Che cos'è il possesso avverso?
Il possesso avverso è una dottrina legale che consente a una persona che possiede o risiede sulla terra di qualcun altro per un lungo periodo di tempo di rivendicare il titolo legale su quella terra. In caso di successo nel dimostrare possesso avverso, il richiedente non è tenuto a pagare il proprietario per il terreno.
Il possesso avverso è talvolta chiamato diritti degli occupanti, sebbene i diritti degli occupanti siano un riferimento colloquiale all'idea piuttosto che una legge registrata.
Key Takeaways
- Il possesso avverso è il processo legale in base al quale un occupante non proprietario di un pezzo di terra è in grado di ottenere il titolo e la proprietà di quel terreno dopo un certo periodo di tempo. Il richiedente il terreno, il dissidente, deve dimostrare che diversi criteri sono stati incontrati dinanzi al tribunale accetteranno la loro richiesta. Anche colloquialmente noto come diritto degli occupanti o proprietà della casa, la legge può essere applicata anche ad altre proprietà come la proprietà intellettuale o digitale / virtuale.

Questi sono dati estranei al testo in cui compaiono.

Lemma session_getCurrentUser_parsed w s data :
  localStorage w !! "solosafe_user" = Some s →
  guarded (Some s) = false →
  JSON_parse env s = Some data →
  getCurrentUser env w = (Normal data, w).
Proof.
  intros Hs Hg Hp. unfold getCurrentUser. unfold_run.
  fold (guarded (localStorage w !! "solosafe_user")). rewrite Hs, Hg. cbn.
  by rewrite Hp.
Qed.

Lemma session_getCurrentUser_total w :
  ∃ user w', getCurrentUser env w = (Normal user, w').
Proof.
  unfold getCurrentUser. unfold_run.
  destruct (negb _ || _ || _); [by eauto|].
  destruct (JSON_parse env _) as [d|]; by eauto.
Qed.
End SessionBasedFacts.

Section LogoutFacts.
Context (env : Env).

Lemma unified_logout_storage w :
  localStorage (snd (Unified.logout env w)) =
    delete "solosafe_temp_signup"
      (delete "solosafe_trips"
         (delete "solosafe_token"
            (delete "solosafe_user" (localStorage w)))).
Proof.
  unfold Unified.logout.
  destruct (getAuthToken_total env w) as (token & Ht & _).
  unfold_run. rewrite Ht. by destruct (truthy token).
Qed.

Lemma session_logout_storage w :
  localStorage (snd (SessionBased.logout w)) =
    delete "solosafe_temp_signup"
      (delete "solosafe_trips"
         (delete "solosafe_user" (localStorage w))).
Proof. done. Qed.
End LogoutFacts.

Lemma not_sentinel_not_guarded s :
  s ≠ "" → s ≠ "undefined" → s ≠ "null" → guarded (Some s) = false.
Proof.
  intros H1 H2 H3. apply not_true_iff_false. rewrite guarded_spec.
  intros [?|[?|[?|?]]]; congruence.
Qed.

Section ProfileFacts.
Context (env : Env).

Lemma unified_updateUserProfile_merges w w' user x :
  Unified.getCurrentUser env w = (Normal (VObj user), w') →
  Unified.updateUserProfile env (VObj x) w =
    (Normal (VObj (x ∪ user)),
     with_localStorage
       <["solosafe_user" := JSON_stringify env (VObj (x ∪ user))]> w').
Proof.
  intros Hu. unfold Unified.updateUserProfile. unfold_run. by rewrite Hu.
Qed.

Lemma session_updateUserProfile_merges w w' user x :
  SessionBased.getCurrentUser env w = (Normal (VObj user), w') →
  SessionBased.updateUserProfile env (VObj x) w =
    (Normal (VObj (x ∪ user)),
     with_localStorage
       <["solosafe_user" := JSON_stringify env (VObj (x ∪ user))]> w').
Proof.
  intros Hu. unfold SessionBased.updateUserProfile. unfold_run. by rewrite Hu.
Qed.

(** A record that was just written and that JSON.parse reads back. *)
Lemma unified_reads_back w record :
  standard_JSON env →
  JSON_parse env (JSON_stringify env (VObj record)) = Some (VObj record) →
  truthy (default VUndefined (record !! "user")) = false →
  let w' := with_localStorage
              <["solosafe_user" := JSON_stringify env (VObj record)]> w in
  Unified.getCurrentUser env w' = (Normal (VObj record), w').
Proof.
  intros Hstd Hround Hflat w'.
  apply (getCurrentUser_flat env w' (JSON_stringify env (VObj record))
           (VObj record) (default VUndefined (record !! "user"))); try done.
  - cbn. by rewrite lookup_insert_eq.
  - by eapply parsed_object_not_guarded.
Qed.

Lemma session_reads_back w record :
  standard_JSON env →
  JSON_parse env (JSON_stringify env (VObj record)) = Some (VObj record) →
  let w' := with_localStorage
              <["solosafe_user" := JSON_stringify env (VObj record)]> w in
  SessionBased.getCurrentUser env w' = (Normal (VObj record), w').
Proof.
  intros Hstd Hround w'.
  apply (session_getCurrentUser_parsed env w' (JSON_stringify env (VObj record)));
    try done.
  - cbn. by rewrite lookup_insert_eq.
  - by eapply parsed_object_not_guarded.
Qed.

Lemma with_localStorage_insert_twice k s1 s2 w :
  with_localStorage <[k:=s2]> (with_localStorage <[k:=s1]> w)
  = with_localStorage <[k:=s2]> w.
Proof. unfold with_localStorage. cbn. by rewrite insert_insert_eq. Qed.
End ProfileFacts.

(** Shallow merge [{ ...user, ...x }]: the fields of [x] win. *)
Lemma merge_takes_update (x user : gmap string value) k v :
  x !! k = Some v → (x ∪ user) !! k = Some v.
Proof. intros. by apply lookup_union_Some_l. Qed.

Lemma merge_keeps_other (x user : gmap string value) k :
  x !! k = None → (x ∪ user) !! k = user !! k.
Proof. intros. by apply lookup_union_r. Qed.

Section TripFacts.
Context (env : Env).

Lemma Array_find_total (callback : value → result bool) (spec : value → bool) l :
  Forall (λ t, is_object t = true) l →
  (∀ t, is_object t = true → callback t = Normal (spec t)) →
  Array_find callback l = Normal (default VUndefined (List.find spec l)).
Proof.
  intros Hl Hcb. induction Hl as [|t l Ht _ IH]; [done|].
  cbn. rewrite (Hcb t Ht). by destruct (spec t).
Qed.

Lemma found_or_null (spec : value → bool) l :
  Forall (λ t, is_object t = true) l →
  js_or (default VUndefined (List.find spec l)) VNull
  = default VNull (List.find spec l).
Proof.
  intros Hl. destruct (List.find spec l) as [t|] eqn:Hfind; [|done].
  apply find_some in Hfind as [Hin _].
  rewrite Forall_forall in Hl. apply list_elem_of_In, Hl in Hin.
  destruct t; done.
Qed.

Lemma started_not_ended_not_completed_spec t :
  is_object t = true →
  Unified.started_not_ended_not_completed env t = Normal (is_current_trip env t).
Proof.
  destruct t as [| | | | | |o]; try done. intros _.
  unfold Unified.started_not_ended_not_completed, is_current_trip, Date_le. cbn.
  destruct (Date_time env (default VUndefined (o !! "startDate"))) as [start|];
    destruct (Date_time env (default VUndefined (o !! "endDate"))) as [finish|];
    try done.
  by rewrite andb_false_r.
Qed.

Lemma status_is_active_spec t :
  is_object t = true →
  SessionBased.status_is_active t = Normal (is_marked_active t).
Proof. by destruct t. Qed.

Lemma ok_not_401 response : ok response = true → (status response =? 401) = false.
Proof. unfold ok. intros [? ?]%andb_true_iff. lia. Qed.

Lemma unified_getAllTrips_fetched w token response trips :
  Unified.getAuthToken env w = (Normal token, w) →
  truthy token = true →
  fetch_reply env (API_BASE_URL +:+ "/trips") (Unified.mergedOptions token no_options)
    = Some response →
  ok response = true →
  JSON_parse env (body response) = Some (VArr trips) →
  Unified.getAllTrips env w =
    (Normal trips,
     with_localStorage <["solosafe_trips" := JSON_stringify env (VArr trips)]>
       (with_request
          (API_BASE_URL +:+ "/trips", Unified.mergedOptions token no_options) w)).
Proof.
  intros Ht Htr Hr Hok Hp. unfold Unified.getAllTrips, try_catch, mbind, M_bind.
  rewrite (unified_gateway_sends env w _ no_options token Ht Htr). cbn zeta.
  rewrite Hr, (ok_not_401 _ Hok). unfold_run. cbn. by rewrite Hp, Hok.
Qed.

Lemma unified_getCurrentTrip_fetched w token response trips :
  Unified.getAuthToken env w = (Normal token, w) →
  truthy token = true →
  fetch_reply env (API_BASE_URL +:+ "/trips") (Unified.mergedOptions token no_options)
    = Some response →
  ok response = true →
  JSON_parse env (body response) = Some (VArr trips) →
  Forall (λ t, is_object t = true) trips →
  fst (Unified.getCurrentTrip env w)
  = Normal (default VNull (List.find (is_current_trip env) trips)).
Proof.
  intros Ht Htr Hr Hok Hp Hobj. unfold Unified.getCurrentTrip, try_catch, mbind, M_bind.
  rewrite (unified_getAllTrips_fetched w token response trips) by done.
  unfold lift.
  rewrite (Array_find_total _ (is_current_trip env)) by
    auto using started_not_ended_not_completed_spec.
  cbn. by rewrite found_or_null.
Qed.

Lemma session_getCurrentTrip_fetched w response data trips :
  fetch_reply env "https://solosafe-backend.onrender.com/api/trips"
    (SessionBased.mergedOptions no_options) = Some response →
  ok response = true →
  JSON_parse env (body response) = Some data →
  get data "trips" = Normal (VArr trips) →
  Forall (λ t, is_object t = true) trips →
  fst (SessionBased.getCurrentTrip env w)
  = Normal (default VNull (List.find is_marked_active trips)).
Proof.
  intros Hr Hok Hp Hget Hobj.
  unfold SessionBased.getCurrentTrip, try_catch, mbind, M_bind.
  rewrite session_gateway_sends. cbn zeta.
  rewrite Hr, (ok_not_401 _ Hok). unfold_run. cbn.
  rewrite Hp, Hok, Hget. cbn.
  rewrite (Array_find_total _ is_marked_active) by auto using status_is_active_spec.
  by rewrite found_or_null.
Qed.
End TripFacts.

Section FeatureFacts.
Context (env : Env).

Lemma location_failure_is_caught w :
  location_fails env →
  try_catch (getCurrentLocation env) (λ _, mret VNull) w = (Normal VNull, w).
Proof.
  unfold getCurrentLocation, try_catch. by intros [-> | ->].
Qed.

Lemma sendNotification_frame title text w :
  ∃ w', sendNotification env title text w = (Normal (), w')
        ∧ requests w' = requests w
        ∧ toasts w' = toasts w.
Proof.
  unfold sendNotification.
  destruct (Notification_permission env) as [[| |]|]; by eexists.
Qed.

(** Up to the gateway call, with the location step resolved to [null]. *)
Ltac enter_gateway Hloc :=
  unfold went_through, accepted, accepted_with_json; cbn [fst snd];
  unfold try_catch at 1; unfold mbind at 1, M_bind at 1;
  rewrite (location_failure_is_caught _ Hloc);
  unfold location_field; cbn [truthy]; unfold mbind at 1, M_bind at 1;
  cbn [mret M_ret]; unfold mbind at 1, M_bind at 1.

(** The branches in which the backend did not accept. *)
Ltac not_accepted :=
  let Hacc := fresh "Hacc" in
  eexists; split; [done|]; split; [done|];
  intros (? & ? & Hacc); simplify_eq;
  repeat match goal with
         | H : _ ∧ _ |- _ => destruct H
         | H : is_Some _ |- _ => destruct H
         end;
  simplify_eq; congruence.

(** The branch in which it did. *)
Ltac accepted :=
  match goal with
  | |- context [sendNotification env ?title ?text ?w] =>
      let wn := fresh "wn" in
      let E := fresh "E" in
      let Hn1 := fresh "Hn" in
      let Hn2 := fresh "Hn" in
      destruct (sendNotification_frame title text w) as (wn & E & Hn1 & Hn2);
      rewrite E; exists wn; cbn in *; rewrite Hn1, Hn2; done
  end.

Lemma unified_checkIn_without_location w tripId token :
  location_fails env →
  Unified.getAuthToken env w = (Normal token, w) →
  truthy token = true →
  let url := API_BASE_URL +:+ "/trips/" +:+ ToString tripId +:+ "/safe" in
  let options := Unified.mergedOptions token (checkIn_options env VNull) in
  went_through (Unified.checkIn env tripId w) w (url, options)
    (accepted_with_json env (url, options)) ("Check-in successful! ✅", "success").
Proof.
  intros Hloc Ht Htr url options. unfold Unified.checkIn. enter_gateway Hloc.
  fold (checkIn_options env VNull). fold url.
  rewrite (unified_gateway_sends env w url _ token Ht Htr). cbn zeta. fold options.
  destruct (fetch_reply env url options) as [r|] eqn:Hr; [|cbn; not_accepted].
  destruct (status r =? 401) eqn:H401.
  { destruct (ok r) eqn:Hok; [by rewrite ok_not_401 in H401|cbn; not_accepted]. }
  unfold_run. cbn.
  destruct (JSON_parse env (body r)) as [data|] eqn:Hp; cbn; [|not_accepted].
  destruct (ok r) eqn:Hok; cbn; [accepted|].
  destruct (get data "message"); cbn; not_accepted.
Qed.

Comprensione del possesso avverso
Il possesso avverso e i requisiti per dimostrarlo possono variare ampiamente tra le giurisdizioni. In molti stati, la prova del pagamento per le tasse su una proprietà e un atto è essenzialmente necessaria per il successo del richiedente. Ogni stato ha un periodo di tempo durante il quale il proprietario terriero del record può invalidare la richiesta in qualsiasi momento. Ad esempio, se la soglia statale è di 20 anni e il padrone di casa dipinge o paga per altri interventi di manutenzione sulla casa in questione nel 19 ° anno, allora il richiedente avrà difficoltà a dimostrare il possesso avverso. Detto questo, si consiglia ai proprietari terrieri di eliminare al più presto la possibilità di possesso avverso avendo firmato accordi per qualsiasi uso di una proprietà di proprietà.
Per reclamare con successo un terreno in possesso avverso, il richiedente - chiamato anche dissidente - in genere deve dimostrare che la sua occupazione del terreno soddisfa i seguenti requisiti:
- Continuo: il dissidente è rimasto in possesso continuo della proprietà in questione. Ostile: il dissidente utilizza la proprietà senza un accordo o una licenza esistente dal proprietario terriero come con un contratto di servitù o di locazione scritto. Aperto e noto: il possesso del dissidente della la proprietà è ovvia per chiunque la osservi. Effettivo: il dissidente è attivamente in possesso della proprietà, compreso il mantenimento e la (a seconda della legge statale) il pagamento di imposte su di essa. Esclusivo: il dissidente utilizza la proprietà ed esclude anche altri dall'utilizzarla.
Possesso avverso e fattoria
Il possesso avverso è simile alla fattoria in pratica. Nella proprietà privata, la terra che non ha alcun record o è di proprietà del governo è concessa ai nuovi proprietari a condizione che lo stiano usando e migliorando. Se un padrone di casa non usa la terra, può perderla. Il possesso avverso può operare in modo simile liberando terreni con un titolo poco chiaro per un uso produttivo. Naturalmente, il possesso avverso può anche essere abusato in modi impossibili da gestire. Se esiste un allevamento informale tra due fattorie in cui una recinzione di un agricoltore ha un acro di terra dei vicini al suo interno, ad esempio, l'agricoltore che la utilizza può reclamare il possesso negativo di mordere essenzialmente quel pezzo di terra se non c'è un accordo di servitù scritto.
Possesso avverso e proprietà intellettuale
Il possesso avverso è stato proposto come possibile soluzione per scoraggiare gli abusi dei diritti di proprietà intellettuale come cybersquatting, copyright eccessivo e troll di brevetti. Applicare il possesso avverso alla proprietà intellettuale e alla proprietà fisica costringerebbe gli abusatori a impiegare più risorse nell'utilizzare attivamente il loro portafoglio di marchi, brevetti e così via, piuttosto che limitarsi a sedersi su di loro e aspettare che gli innovatori effettivi entrino nel loro territorio.